Malne hace un guiño a sus clientas de Oriente Medio

Una modelo luce una creación de Malne, durante cuarta jornada de la Mercedes Benz Fashion Week que se celebra en IFEMA, en Madrid.

Una modelo luce una creación de Malne, durante cuarta jornada de la Mercedes Benz Fashion Week que se celebra en IFEMA, en Madrid.

La firma Malne se trasladó a un “lujo extravagante”, inspirado en la estética del Londres de los 70 y una tienda mítica, Biba, con la intención de que la moda se convierta en un “juego” que nos haga sentir “libres”,  según se ha visto hoy en MBFWM.

Estampados en “animal print” y pailletes, con “estudiados patrones” y mucha “arquitectura”, dieron paso a las transparencias en vestidos y cortes de inspiración oriental, en los que la silueta incorpora polisones que dan volumen al final de la espalda.

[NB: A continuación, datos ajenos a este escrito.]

(* ===== verification/KListSort.v ===== *)
(** * lib/kernel/list.c: the operations on ordered lists

    [list_sort] is a natural merge sort done in place by relinking: each pass
    finds two adjacent nondecreasing runs and splices the elements of the second
    into the first.  Also here: [list_insert_ordered], [list_unique], [list_max]
    and [list_min].  The client's comparison [less(a, b, aux)] is a pure function
    of the two elements. *)

From S2P Require Import Prelude KList KListSpec.
Import KList KListSpec.
Local Open Scope Z_scope.

Module KListSort.

Section code.
Variable less : ptr -> ptr -> bool.

Fixpoint is_sorted_loop (fuel : nat) (a b : ptr) : M heap bool :=
  match fuel with
  | O => fail EFuel
  | S f =>
      let! a := list_next a in
      if a =? b then ret true
      else
        let! p := list_prev a in
        if less a p then ret false else is_sorted_loop f a b
  end.

Definition is_sorted (a b : ptr) : M heap bool :=
  if a =? b then ret true
  else let! fuel := gets fuel_of in is_sorted_loop fuel a b.

Fixpoint run_loop (fuel : nat) (a b : ptr) : M heap ptr :=
  match fuel with
  | O => fail EFuel
  | S f =>
      let! a := list_next a in
      if a =? b then ret a
      else
        let! p := list_prev a in
        if less a p then ret a else run_loop f a b
  end.

Definition find_end_of_run (a b : ptr) : M heap ptr :=
  do! assert (negb (a =? NULL)) in
  do! assert (negb (b =? NULL)) in
  do! assert (negb (a =? b)) in
  let! fuel := gets fuel_of in
  run_loop fuel a b.

Fixpoint merge_loop (fuel : nat) (a0 a1b0 b1 : ptr) : M heap unit :=
  match fuel with
  | O => fail EFuel
  | S f =>
      if negb (a0 =? a1b0) && negb (a1b0 =? b1) then
        if negb (less a1b0 a0) then
          let! a0 := list_next a0 in merge_loop f a0 a1b0 b1
        else
          let! a1b0 := list_next a1b0 in
          let! first := list_prev a1b0 in
          do! list_splice a0 first a1b0 in
          merge_loop f a0 a1b0 b1
      else ret tt
  end.

Definition inplace_merge (a0 a1b0 b1 : ptr) : M heap unit :=
  do! assert (negb (a0 =? NULL)) in
  do! assert (negb (a1b0 =? NULL)) in
  do! assert (negb (b1 =? NULL)) in
  do! assertM (is_sorted a0 a1b0) in
  do! assertM (is_sorted a1b0 b1) in
  let! fuel := gets fuel_of in
  merge_loop fuel a0 a1b0 b1.

(** The [for] loop of one pass; returns [output_run_cnt]. *)
Fixpoint pass_loop (fuel : nat) (l a0 : ptr) (output_run_cnt : Z) : M heap Z :=
  match fuel with
  | O => fail EFuel
  | S f =>
      let! en := list_end l in
      if a0 =? en then ret output_run_cnt
      else
        let output_run_cnt := u32 (output_run_cnt + 1) in
        let! en := list_end l in
        let! a1b0 := find_end_of_run a0 en in
        let! en := list_end l in
        if a1b0 =? en then ret output_run_cnt
        else
          let! en := list_end l in
          let! b1 := find_end_of_run a1b0 en in
          do! inplace_merge a0 a1b0 b1 in
          pass_loop f l b1 output_run_cnt
  end.
Definition bitmap_count (start cnt : Z) (value : bool) : M bitmap Z :=
  let! n := gets bit_cnt in
  do! assert (start <=? n) in
  do! assert (u32 (start + cnt) <=? n) in
  count_loop (Z.to_nat cnt) start 0 0 value.

Fixpoint contains_loop (n : nat) (start i : Z) (value : bool) : M bitmap bool :=
  match n with
  | O => ret false
  | S n' =>
      let! t := bitmap_test (u32 (start + i)) in
      if Bool.eqb t value then ret true else contains_loop n' start (i + 1) value
  end.

Definition bitmap_contains (start cnt : Z) (value : bool) : M bitmap bool :=
  let! n := gets bit_cnt in
  do! assert (start <=? n) in
  do! assert (u32 (start + cnt) <=? n) in
  contains_loop (Z.to_nat cnt) start 0 value.

Definition bitmap_any (start cnt : Z) : M bitmap bool := bitmap_contains start cnt true.
Definition bitmap_none (start cnt : Z) : M bitmap bool :=
  let! r := bitmap_contains start cnt true in ret (negb r).
Definition bitmap_all (start cnt : Z) : M bitmap bool :=
  let! r := bitmap_contains start cnt false in ret (negb r).

(** The loop of [bitmap_scan]: [i] counts up to [last] and wraps around. *)
Fixpoint scan_loop (fuel : nat) (i last cnt : Z) (value : bool) : M bitmap Z :=
  match fuel with
  | O => fail EFuel
  | S f =>
      if i <=? last then
        let! c := bitmap_contains i cnt (negb value) in
        if negb c then ret i else scan_loop f (u32 (i + 1)) last cnt value
      else ret BITMAP_ERROR
  end.

Definition bitmap_scan (start cnt : Z) (value : bool) : M bitmap Z :=
  let! n := gets bit_cnt in
  do! assert (start <=? n) in
  if cnt <=? n then
    let last := u32 (n - cnt) in
    scan_loop (S (S (Z.to_nat n))) start last cnt value
  else ret BITMAP_ERROR.

Definition bitmap_scan_and_flip (start cnt : Z) (value : bool) : M bitmap Z :=
  let! idx := bitmap_scan start cnt value in
  do! (if negb (idx =? BITMAP_ERROR) then bitmap_set_multiple idx cnt (negb value) else ret tt) in
  ret idx.

(** [bitmap_create]: [storage n] is what [malloc] returns for the array of
    [n] bytes (its words hold whatever was there), [b_ok] whether the
    [struct bitmap] itself could be allocated. *)
Definition bitmap_create (b_ok : bool) (storage : Z -> option (list Z)) (bit_cnt : Z) : res (option bitmap) :=
  if b_ok then
    match storage (byte_cnt bit_cnt) with
    | Some ws =>
        match bitmap_set_all false (Bm bit_cnt ws) with Ok (_, b) => Ok (Some b) | Err e => Err e end
    | None =>
        if bit_cnt =? 0 then
          match bitmap_set_all false (Bm bit_cnt []) with Ok (_, b) => Ok (Some b) | Err e => Err e end
        else Ok None
    end
  else Ok None.

(** sizeof (struct bitmap) is 8. *)
Definition bitmap_buf_size (bit_cnt : Z) : Z := u32 (8 + byte_cnt bit_cnt).

(** [bitmap_create_in_buf]: [ws] are the words of the block after the
    [struct bitmap] at its start. *)
Definition bitmap_create_in_buf (bit_cnt : Z) (ws : list Z) (block_size : Z) : res bitmap :=
  if bitmap_buf_size bit_cnt <=? block_size then
    match bitmap_set_all false (Bm bit_cnt ws) with Ok (_, b) => Ok b | Err e => Err e end
  else Err EPanic.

“Vivimos la colección en busca de la libertad”, explicaron sus creadores, Paloma Álvarez y Juanjo Mánez, impregnados de una orgía de brillos, crepé de seda y tul que presentaron con modelos con turbantes, un guiño, quizá, a sus clientas de Oriente Medio, después de desembarcar hace un año en la Semana de la Moda de Catar.

Una modelo luce una creación de Malne.

Una modelo luce una creación de Malne.

JUANA MARTÍN Y MARIA KE FISHERMAN

Cada uno con su esencia y universo personal, Juana Martín y María Ke Fisherman animaron la jornada con prendas ceñidas y escotadas, cañeras, rompedoras, con un toque canalla, propuestas que invitan a bailar rock andaluz y música “bakalao” sin perder glamur.

“Canalla y roquera”, así definió hoy su colección Juana Martín, quien propone líneas ajustadas, escotes descarados y faldas muy mini bajo los punteos roqueros de Medina Azahara.

La diseñadora ha crecido con esta música que nació en 1979, “ellos abanderaban una Andalucía moderna, alejada de las ferias y el folclore”, contó la diseñadora cordobesa que con su moda reivindica “la cultura de su tierra y el volante español”.

Esta idea, Juana Martín la traduce en veraniegos trajes de chaquetas estampados con vistosas estrellas, blusas con volantes y falditas muy cortas estampadas con rosas rojas, piezas que invitan a lucir piel y a marcar cintura.

El negro, color siempre presente en la colecciones de Juana Martín, ha teñido prendas de noche adornadas con plumas, volantes, lentejuelas y pedrería, unas piezas atractivas que exhalaban frescura.

Después, María Ke Fisherman, la firma del dúo creativo, María Lemus y Víctor Alonso, subieron a la pasarela un nuevo trabajo que abraza la música bakalao y busca referencias en los uniformes de los trabajadores de los años 70.

“Nosotros somos identidad, no tendencia”, expresó Víctor Alonso, quien reconoce que la mayoría de sus propuestas “no tienen género”.

Como novedad, estos diseñadores han utilizado estampados de cuadros escoceses para confeccionar un vestido desestructurado y napas estampadas con las que han cosido pantalones muy ceñidos, “más de fiesta”, apuntó María Lemús.

Esta pareja creativa, que suele eludir referencias fáciles y obvias, presenta un chándal tejido a ganchillo con bordados de “croché” por las monjas carmelitas de un convento en Huelva.

Esta temporada han desarrollado su colección más introspectiva, en la que sus influencias eternas, la ciudad, la música electrónica o la noche se funden con un estilo “cañero” a la par que poético.

En colaboración con la empresa de neumáticos Bridgestone, han sacado unos potentes bolsos a modo de rueda envuelta en una funda de ganchillo que resultaron divertidos.